A lot of those are unspoken contracts between the DM and players when the campaign begins. If you expect to have a gritty, bashed, vulnerable campaign, or one that is odly lucky, people don't walk out because they're going to expect that kind of treatment.
However, it takes even an above-par DM to try to run a D&D game with a "life-is-cheap" kind of feel. Most DMs run the game more or less straight. And in that respect, the Rust Monster is out of the realm of expected challenges and totally destroys some of the key aspects of fun in D&D (the acquisition of sweet loot). It disrupts more than it adds. Mearls's revision is to reduce the disruption without removing what it adds. He does so, and thus makes the Rust Monster fit better in a D&D game.
There's tons of ways for a DM to deal with the fighter losing his sword! They don't all have to involve trudging back to town to spend a gp allotment that Negatively Impacts A Character's Wealth. You can have sudden hiccups, plus generous contingency plans... but you do have to have an understanding with your players that their luck may well turn for the better if they hang in there.

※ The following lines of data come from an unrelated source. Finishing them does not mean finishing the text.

(** C8: the estimate is never below its argument: for every [n] from 1 on
    that is a JavaScript number, on a runtime whose rounding is monotone
    and whose logarithm is within a quarter of the exact one,
    [calculateUpperLimit(n) >= n]. *)
Theorem calculateUpperLimit_ge :
  forall (E : MathEnv) (n : Z),
    MathEnvSane E -> 1 <= n -> fround (IZR n) = IZR n ->
    n <= @calculateUpperLimit E n.
Proof.
  intros E n S Hn Hdouble. apply calculateUpperLimit_lower; assumption.
Qed.

Lemma calculateUpperLimit_ge_witness :
  7 <= @calculateUpperLimit exact_arithmetic 7.
Proof.
  apply (calculateUpperLimit_ge exact_arithmetic 7 exact_arithmetic_sane);
    [lia|reflexivity].
Defined.

(** C9: a value returned by [NthPrime(n)], for [n] from 0 on, is a prime
    number. *)
Theorem NthPrime_returns_prime :
  forall (E : MathEnv) (n v : Z),
    0 <= n -> @NthPrime E n = Return v -> Z.prime v /\ 2 <= v.
Proof.
  intros E n v Hn H.
  pose proof (NthPrime_spec n Hn) as S. rewrite H in S.
  destruct S as [Hp _]. split; [exact Hp|apply Z.prime_ge_2; exact Hp].
Qed.

Lemma NthPrime_returns_prime_witness : Z.prime 7 /\ 2 <= 7.
Proof.
  apply (NthPrime_returns_prime exact_arithmetic 3 7); [lia|].
  vm_compute. reflexivity.
Defined.

(** C10: each time the loop of [findNthPrime] tests its condition,
    [primeCount] is the number of primes in [[0, offset)]: it is so on
    entry and every iteration that goes on keeps it so. *)
Theorem findNthPrime_loop_invariant :
  forall n upperLimit primeCount offset : Z,
    1 <= n ->
    loop_reaches MAX_ARRAY_SIZE n upperLimit primeCount offset ->
    primeCount = count_primes 0 offset.
Proof.
  intros n U pc off _ Hr.
  apply (loop_reaches_inv MAX_ARRAY_SIZE n U pc off); [|exact Hr].
  unfold MAX_ARRAY_SIZE. lia.
Qed.

Lemma findNthPrime_loop_invariant_witness : 4 = count_primes 0 11.
Proof.
  apply (findNthPrime_loop_invariant 4 11 4 11); [lia|].
  pose proof (reaches_next MAX_ARRAY_SIZE 4 11 0 0
                (reaches_entry MAX_ARRAY_SIZE 4 11)) as H.
  specialize (H ltac:(lia)).
  specialize (H ltac:(vm_compute; reflexivity)).
  vm_compute in H. exact H.
Defined.

(** * Further properties of the class *)

(** ** Lengths *)

Lemma length_set (a : JS.array) (j : Z) (v : bool) :
  0 <= j -> JS.length (JS.set a j v) = Z.max (JS.length a) (j + 1).
Proof.
  intros Hj. unfold JS.length, JS.set.
  destruct (Z.ltb_spec j 0); [lia|].
  destruct (Nat.ltb_spec (Z.to_nat j) (List.length a)).
  - rewrite length_app. cbn [List.length].
    rewrite length_firstn, length_skipn. lia.
  - rewrite !length_app, repeat_length. cbn [List.length]. lia.
Qed.

Lemma length_new_Array_fill (len : Z) (v : bool) :
  JS.length (JS.new_Array_fill len v) = Z.max 0 len.
Proof. unfold JS.length, JS.new_Array_fill. rewrite repeat_length. lia. Qed.

Lemma mark_multiples_length (i : positive) (limit : Z) (primes : JS.array) (j : Z) :
  0 <= j -> limit <= JS.length primes ->
  JS.length (mark_multiples i limit primes j) = JS.length primes.
Proof.
  funelim (mark_multiples i limit primes j); intros Hj Hlen; [|reflexivity].
  pose proof (length_set primes j false Hj) as Hs.
  rewrite H by lia. lia.
Qed.

Lemma sieve_loop_length (offset limit : Z) (primes : JS.array) (i : positive) :
  0 <= offset -> limit <= JS.length primes ->
  JS.length (sieve_loop offset limit primes i) = JS.length primes.
Proof.
  funelim (sieve_loop offset limit primes i); intros Hoff Hlen; [|reflexivity].
  destruct ((offset <=? i) && negb (JS.get primes (i - offset))).
  - apply H; assumption.
  - pose proof (first_multiple offset i 0 Hoff ltac:(lia)) as [Hj _].
    pose proof (mark_multiples_length i limit primes _ Hj Hlen) as Hm.
    rewrite H0 by lia. exact Hm.
Qed.

Lemma generatePrimesSieve_length_aux (offset limit : Z) :
  0 <= offset -> 0 <= limit ->
  JS.length (generatePrimesSieve offset limit) =
  if offset =? 0 then Z.max limit 2 else limit.
Proof.
  intros Hoff Hlim. unfold generatePrimesSieve.
  destruct (Z.eqb_spec offset 0) as [->|Hne].
  - rewrite sieve_loop_length;
      rewrite ?length_set, ?length_new_Array_fill by lia; lia.
  - rewrite sieve_loop_length; rewrite ?length_new_Array_fill; lia.
Qed.

(** ** Arrays are determined by their length and their entries *)

Lemma get_nth (a : JS.array) (k : nat) :
  JS.get a (Z.of_nat k) = nth k a false.
Proof.
  unfold JS.get. destruct (Z.ltb_spec (Z.of_nat k) 0); [lia|].
  rewrite Nat2Z.id. reflexivity.
Qed.

Lemma array_ext (a b : JS.array) :
  JS.length a = JS.length b ->
  (forall k, 0 <= k < JS.length a -> JS.get a k = JS.get b k) ->
  a = b.
Proof.
  intros Hlen Hget. apply (nth_ext a b false false).
  - unfold JS.length in Hlen. lia.
  - intros k Hk. rewrite <- !get_nth. apply Hget. unfold JS.length. lia.
Qed.

Lemma get_app (a b : JS.array) (k : Z) :
  0 <= k ->
  JS.get (a ++ b) k =
  if k <? JS.length a then JS.get a k else JS.get b (k - JS.length a).
Proof.
  intros Hk. unfold JS.get, JS.length.
  destruct (Z.ltb_spec k 0); [lia|].
  destruct (Z.ltb_spec k (Z.of_nat (List.length a))).
  - apply app_nth1. lia.
  - destruct (Z.ltb_spec (k - Z.of_nat (List.length a)) 0); [lia|].
    rewrite app_nth2 by lia. f_equal. lia.
Qed.

(** ** The segment that starts at 1 *)





(** ** More on the scan, the counts and the loop *)

Lemma scan_loop_above_target (primes : JS.array) (targetCount offset i count : Z) :
  targetCount < count ->
  scan_loop primes targetCount offset i count = None.
Proof.
  funelim (scan_loop primes targetCount offset i count); intros Hlt;
    [|reflexivity].
  destruct (JS.get primes i).
  - destruct (Z.eqb_spec count targetCount); [lia|]. apply H. lia.
  - apply H0. exact Hlt.
Qed.

Lemma filter_length_nonneg (a : JS.array) : 0 <= JS.filter_length a.
Proof. unfold JS.filter_length. lia. Qed.

Lemma count_primes_le_width (lo hi : Z) :
  lo <= hi -> count_primes lo hi <= hi - lo.
Proof.
  intros H. unfold count_primes.
  pose proof (filter_length_le is_prime (Zrange lo (Z.to_nat (hi - lo)))) as Hf.
  rewrite Zrange_length in Hf. lia.
Qed.

Lemma loop_reaches_bounds (chunk : positive) (n upperLimit primeCount offset : Z) :
  0 <= n ->
  loop_reaches chunk n upperLimit primeCount offset ->
  0 <= primeCount <= n /\ 0 <= offset <= Z.max 0 upperLimit /\
  ((chunk | offset) \/ offset = upperLimit).
Proof.
  intros Hn. induction 1 as [|pc off Hr IH Hlt Hscan].
  - split; [lia|]. split; [lia|]. left. apply Z.divide_0_r.
  - destruct IH as (Hpc & Hoff & Hdiv).
    pose proof (findTargetPrimeInSegment_spec
                  (generatePrimesSieve off (Z.min (upperLimit - off) chunk))
                  (n - pc) off ltac:(lia)) as Hs.
    rewrite Hscan in Hs.
    pose proof (filter_length_nonneg
                  (generatePrimesSieve off (Z.min (upperLimit - off) chunk))).
    split; [lia|]. split; [lia|].
    destruct (Z.min_spec (upperLimit - off) chunk) as [[_ ->]|[_ ->]].
    + right. lia.
    + left. destruct Hdiv as [Hd|Hd]; [|lia].
      apply Z.divide_add_r; [exact Hd|apply Z.divide_refl].
Qed.

Lemma findNthPrime_loop_negative (chunk : positive) (n upperLimit primeCount offset : Z) :
  n < 0 -> 0 <= primeCount ->
  findNthPrime_loop chunk n upperLimit primeCount offset = Throw BoundExceeded.
Proof.
  funelim (findNthPrime_loop chunk n upperLimit primeCount offset);
    intros Hn Hpc; [|reflexivity].
  unfold findTargetPrimeInSegment.
  rewrite scan_loop_above_target by lia.
  apply H; [exact Hn|].
  pose proof (filter_length_nonneg
                (generatePrimesSieve offset (Z.min (upperLimit - offset) chunk))).
  lia.
Qed.

Lemma nth_prime_ge (n p : Z) : nth_prime n p -> n + 2 <= p.
Proof.
  intros [Hp Hn]. pose proof (Z.prime_ge_2 p Hp).
  rewrite (count_primes_split 0 2 p) in Hn by lia.
  pose proof (count_primes_le_width 2 p ltac:(lia)).
  change (count_primes 0 2) with 0 in Hn. lia.
Qed.

Lemma findNthPrime_max_spec (n upperLimit : Z) :
  0 <= n ->
  match findNthPrime MAX_ARRAY_SIZE n upperLimit with
  | Return v => nth_prime n v /\ v < upperLimit
  | Throw e => e = BoundExceeded /\ count_primes 0 upperLimit <= n
  end.
Proof. apply findNthPrime_spec. unfold MAX_ARRAY_SIZE. lia. Qed.

(** ** [generatePrimesSieve] *)

(** X1: the segment has [limit] entries, except that at offset 0 a length
    of 1 gives 2 entries: clearing [primes[1]] extends the array. *)
Theorem generatePrimesSieve_length :
  forall offset limit : Z,
    0 <= offset -> 0 < limit ->
    JS.length (generatePrimesSieve offset limit) =
    if (offset =? 0) && (limit =? 1) then 2 else limit.
Proof.
  intros offset limit Hoff Hlim.
  rewrite generatePrimesSieve_length_aux by lia.
  destruct (Z.eqb_spec offset 0), (Z.eqb_spec limit 1); simpl; lia.
Qed.

Lemma generatePrimesSieve_length_witness :
  JS.length (generatePrimesSieve 0 1) = 2.
Proof.
  apply (generatePrimesSieve_length 0 1); lia.
Defined.



(** X3: away from offset 1, the number of [true] entries of a segment,
    which is what [findNthPrime] adds to [primeCount], is the number of
    primes in [[offset, offset + limit)]. *)
Theorem generatePrimesSieve_count :
  forall offset limit : Z,
    0 <= offset -> offset <> 1 -> 0 <= limit ->
    JS.filter_length (generatePrimesSieve offset limit) =
    count_primes offset (offset + limit).
Proof.
  intros offset limit Hoff Hne Hlim.
  apply segment_count_all; [|exact Hlim].
  intros k. apply generatePrimesSieve_get; assumption.
Qed.

Lemma generatePrimesSieve_count_witness :
  JS.filter_length (generatePrimesSieve 20 10) = count_primes 20 (20 + 10).
Proof.
  apply (generatePrimesSieve_count 20 10); lia.
Defined.

(** X4: sieving a range in two consecutive segments gives the marking of
    the single segment over the whole range, as soon as the second
    segment starts at 2 or later. *)
Theorem generatePrimesSieve_app :
  forall offset len1 len2 : Z,
    0 <= offset -> offset <> 1 -> 0 <= len1 -> 0 <= len2 ->
    2 <= offset + len1 ->
    generatePrimesSieve offset (len1 + len2) =
    generatePrimesSieve offset len1 ++ generatePrimesSieve (offset + len1) len2.
Proof.
  intros offset len1 len2 Hoff Hne H1 H2 Hsum.
  assert (Hl1 : JS.length (generatePrimesSieve offset len1) = len1).
  { rewrite generatePrimesSieve_length_aux by lia.
    destruct (Z.eqb_spec offset 0); lia. }
  assert (Hl2 : JS.length (generatePrimesSieve (offset + len1) len2) = len2).
  { rewrite generatePrimesSieve_length_aux by lia.
    destruct (Z.eqb_spec (offset + len1) 0); lia. }
  assert (Hl : JS.length (generatePrimesSieve offset (len1 + len2)) = len1 + len2).
  { rewrite generatePrimesSieve_length_aux by lia.
    destruct (Z.eqb_spec offset 0); lia. }
  apply array_ext.
  - rewrite Hl. unfold JS.length in *. rewrite length_app. lia.
  - intros k Hk. rewrite Hl in Hk. rewrite get_app by lia. rewrite Hl1.
    apply eq_true_iff_eq.
    destruct (Z.ltb_spec k len1).
    + rewrite !generatePrimesSieve_get by assumption. intuition lia.
    + rewrite !generatePrimesSieve_get by lia.
      replace (offset + len1 + (k - len1)) with (offset + k) by lia.
      intuition lia.
Qed.

Lemma generatePrimesSieve_app_witness :
  generatePrimesSieve 0 (10 + 5) =
  generatePrimesSieve 0 10 ++ generatePrimesSieve (0 + 10) 5.
Proof.
  apply (generatePrimesSieve_app 0 10 5); lia.
Defined.

(** X5: the inner loop of the sieve clears the indices [j], [j + i],
    [j + 2 i], ... below [limit], leaves every other entry as it was and
    keeps the length of the array. *)
Theorem mark_multiples_progression :
  forall (i : positive) (limit : Z) (primes : JS.array) (j : Z),
    0 <= j -> limit <= JS.length primes ->
    JS.length (mark_multiples i limit primes j) = JS.length primes /\
    (forall k, j <= k < limit -> (i | k - j) ->
       JS.get (mark_multiples i limit primes j) k = false) /\
    (forall k, ~ (j <= k < limit /\ (i | k - j)) ->
       JS.get (mark_multiples i limit primes j) k = JS.get primes k).
Proof.
  intros i limit primes j Hj Hlen.
  split; [apply mark_multiples_length; assumption|]. split.
  - intros k Hk Hd.
    destruct (JS.get (mark_multiples i limit primes j) k) eqn:Hg; [|reflexivity].
    apply mark_multiples_get in Hg; [|exact Hj]. tauto.
  - intros k Hn. apply eq_true_iff_eq.
    rewrite mark_multiples_get by exact Hj. tauto.
Qed.

Lemma mark_multiples_progression_witness :
  JS.length (mark_multiples 3 8 (repeat true 8) 1) = JS.length (repeat true 8) /\
  (forall k, 1 <= k < 8 -> (3 | k - 1) ->
     JS.get (mark_multiples 3 8 (repeat true 8) 1) k = false) /\
  (forall k, ~ (1 <= k < 8 /\ (3 | k - 1)) ->
     JS.get (mark_multiples 3 8 (repeat true 8) 1) k = JS.get (repeat true 8) k).
Proof.
  apply (mark_multiples_progression 3 8 (repeat true 8) 1); [lia|].
  vm_compute. discriminate.
Defined.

It's still a major disruption. What if the PC's manage to get lucky and their equipment isn't damaged? Suddenly that windfall is potentially game-breaking. What if they get unlucky and get damaged far beyond what that windfall was to compensate for? Suddenly, they're giving up on the game and calling it too hard.
Major disruptions have a big chance to make people angry, at either their lack of power (And slavery to DM's whims), or at the amount of work that needs to go into "fixing the problem." As a DM who doesn't want to spend more work than nessecary on a fun night's game, the revised rust monster is a whole lot better than the one that came before.
Yeah, it still has issues. It's inelegant (it routes around the way the system already handles item damage because it thinks it can do it better). The "10 minute recovery" thing makes little sense (though it could still be easily removed with a Craft check or Mending spell). But the issue is no longer "If I include this monster in an encounter, I will have to prepare the next month's adventures around the PC's rusted items."